兔正常膀胱移行上皮细胞的体外培养和鉴定

目的：摸索膀胱移行上皮细胞的合适培养条件，为建立满足组织工程需要的尿路上皮细胞体培养体系提供实验基础。方法：采用无血清培养系统，以组织块法原代培养兔正常膀胱移行上皮细胞并传代。动态观察细胞形态变化和生长增殖状况，进行免疫细胞化学染色鉴定细胞来源。结果：原代第4开始有上皮样细胞自组织块边缘长出，第10-14天汇合，呈典型铺路石样外观。2代超细胞生长4-7d后汇合，未发现成纤维样细胞混杂生长。细胞可传至6代以上。细胞角蛋白AE1/AE3单抗染色各代细胞均呈阳性反应。结论：分离培养的是单一的膀胱移行上皮细胞，细胞具有一定的增殖传代能力。

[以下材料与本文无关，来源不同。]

(** C31: A collection loses every tuple that a register holds in the heap of the
    process.  Where there was no room to copy it, the register still points into
    the heap that has been freed, and to look at the term is undefined.  Where
    it was copied, the register holds a boxed pointer into the new heap, to a
    header that is the arity as a small integer, which is no tuple header:
    [beam_is_tuple] is false of the term and its arity reads as zero.  (The
    copied terms are assumed to stay below the stack.) *)
Theorem gc_loses_tuples {A} `{AllocSpec A} (s s' : vm A) B own p pr pr' i w j n :
  vm_ok s B own → procs s !! p = Some pr →
  words_u64 (mem s) → Forall is_u64 (x_regs (frame pr)) →
  x_regs (frame pr) !! i = Some w → untag w = word_at (heap pr) j → 0 <= j < heap_capacity pr →
  beam_is_tuple (mem s) w = Some true → beam_tuple_arity (mem s) w = Some n →
  beam_gc_collect_process p s = Some (BEAM_OK, s') →
  procs s' !! p = Some pr' → heap_top pr' <= stack_top pr' →
  ∃ w', x_regs (frame pr') !! i = Some w' ∧
    ((w' = w ∧ beam_is_tuple (mem s') w' = None) ∨
     (w' .& 0x03 = TAG_PRIMARY_BOXED ∧
      (∃ k, 0 <= k < heap_top pr' ∧ untag w' = word_at (heap pr') k) ∧
      load (mem s') (untag w') = Some (make_small_int n) ∧
      beam_is_tuple (mem s') w' = Some false ∧ beam_tuple_arity (mem s') w' = Some 0)).
Proof.
  intros Hok Hp Hmu Hxu Hi Hw Hj Ht Hn Hgc Hp' Hfit. pose proof Hok as [Hrep Ho Hpr Hmb].
  destruct (Hpr _ _ Hp) as (Hnn & Hpo & (HB & Hown & _) & _).
  pose proof (vm_ok_heap_cap _ _ _ _ _ Hok Hp) as Hc. pose proof (po_stack _ Hpo) as Hps.
  destruct (tuple_boxed _ _ Ht) as (Htag & Hun & Hw0 & Him).
  destruct (gc_collect_inv s s' B own p pr Hok Hp Hgc) as
    (to & xs' & t1 & m1 & t2 & m2 & a & Hf & Hregs & Hstk & ->).
  unfold put_proc in *. cbn [procs mem] in *.
  rewrite lookup_insert_eq in Hp'. simplify_eq.
  cbn [heap_top stack_top heap heap_capacity frame x_regs mem
       set_p_heap set_p_stack_top set_p_frame set_fr_x_regs] in *.
  set (cap := heap_capacity pr) in *. set (h := heap pr) in *.
  assert (Htoblk : 0 < to ∧ aligned to ∧ to + WORD * cap <= ADDR_LIMIT)
    by (destruct Hf as (? & ? & ? & _); done).
  assert (Hcap : 0 <= cap < 2 ^ 44) by lia.
  assert (Hold : ∀ k, 0 <= k < cap → untag w ≠ word_at to k).
  { intros k Hk E. rewrite Hw in E. by eapply (to_space_disjoint B h to cap k j). }
  destruct (gc_copy_regs_split to cap _ _ _ _ _ _ _ _ Hregs Hi Hw0)
    as (ys & u1 & n1 & c & u2 & n2 & zs & E1 & E2 & E3 & E4). exists c. split; [done|].
  destruct (gc_copy_regs_bounds to cap Htoblk Hcap (take i (x_regs (frame pr))) 0
    (map_words (mem s) to (Z.to_nat cap)) ys u1 n1) as (Hu1 & Hn1 & Ho1);
    [lia|by apply words_u64_map|by apply Forall_take|exact E1|].
  destruct (tuple_same_header (mem s) n1 w) as [Et En].
  { rewrite Ho1 by (intros k Hk; apply Hold; lia). rewrite lookup_map_words, Z2Nat.id by lia.
    case_match eqn:Eb; [|done]. apply in_block_spec in Eb as (k & Hk & Eb). by apply Hold in Eb. }
  assert (Hwu : is_u64 w) by (by eapply Forall_lookup_1 in Hxu).
  destruct (gc_copy_term_bounds to cap Htoblk Hcap (gc_fuel cap) w u1 n1 c u2 n2) as (Hu2 & _ & Hn2 & _);
    [lia|done|done|done|].
  destruct (gc_copy_regs_bounds to cap Htoblk Hcap (drop (S i) (x_regs (frame pr))) u2 n2 zs t1 m1) as (Ht1 & Hm1 & Ho3);
    [lia|done|by apply Forall_drop|exact E3|].
  destruct (gc_copy_stack_bounds to cap Htoblk Hcap h (Z.to_nat (cap - stack_top pr)) (stack_top pr) t1 m1 t2 m2)
    as (Ht2 & _ & Ho4); [lia|done|lia|lia|exact Hstk|].
  destruct (gc_copy_tuple_header to cap Htoblk Hcap (gc_fuel cap) w u1 n1 c u2 n2 n Hn1)
    as [(-> & _ & _)|(-> & Hlt & Hl)]; [lia|congruence|done|congruence|exact E2| |].
  - left. split; [done|]. unfold beam_is_tuple, boxed_header. rewrite Htag. cbn [negb].
    destruct (Z.eqb_spec (untag w) NULL); [done|]. unfold load.
    rewrite lookup_unmap_words, Z2Nat.id by lia. destruct (in_block _ _ _) eqn:Eb; [done|].
    rewrite in_block_false in Eb. by destruct (Eb j).
  - right. set (x := tag_ptr (word_at to u1) TAG_PRIMARY_BOXED).
    assert (Hxt : x .& 0x03 = TAG_PRIMARY_BOXED) by (apply tag_of_tag_ptr; [apply word_at_aligned, Htoblk|done]).
    assert (Hxp : untag x = word_at to u1) by (apply untag_tag_ptr; [apply word_at_aligned, Htoblk|done]).
    assert (Hload : load (unmap_words m2 h (Z.to_nat cap)) (untag x) = Some (make_small_int n)).
    { rewrite <-Hl, Hxp. unfold load. rewrite lookup_unmap_words, Z2Nat.id by lia.
      rewrite (proj2 (in_block_false h cap _)).
      - rewrite Ho4, Ho3; [done|intros k Hk E; apply word_at_inj in E; lia..].
      - intros k Hk. by apply (to_space_disjoint B h to cap u1 k); [..|lia|]. }
    split_and!; [done| |done|..].
    + exists u1. split; [lia|done].
    + eapply small_int_header; [done| |done]. rewrite Hxp. unfold NULL, word_at, WORD. lia.
    + eapply small_int_header; [done| |done]. rewrite Hxp. unfold NULL, word_at, WORD. lia.
Qed.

Culture and Characterization of Normal Rabbit Bladder Transitional Epithelial Cells in Vitro

Objective: To explore suitable culture conditions of bladder transitional epithelial cells for further research on establishing a promising culture method of urothelial cells that meets the requirements of tissue engineering.Methods: The primary culture of normal rabbit bladder transitional epithelial cells were initiated by using explant culture method and the cells were subcultured in serum-free media. Morphological and proliferative changes of cells were observed dynamically.Cell specificity was confirmed by cytokeratin analysis.Results:The outgrowth of epithelial-like cells from bladder mucosa explants occurred within 4 days in primary culture.After 6 to 10 days monolayers attained confluence with a typical cobble like appearance.Subsequent subcultures achieved confluence winthin 4 to 7 days and a consistently high rate of growth was sustained for at least 6 passages. Positive staining of immunocytochemistry with monoclonal antibody against cytokeratin AE1/AE3 was detected in all passages of cells.Conclusion:The cultured cells were exclusively bladder transitional epithelial origin and retained the capacity of differentiation and proliferation.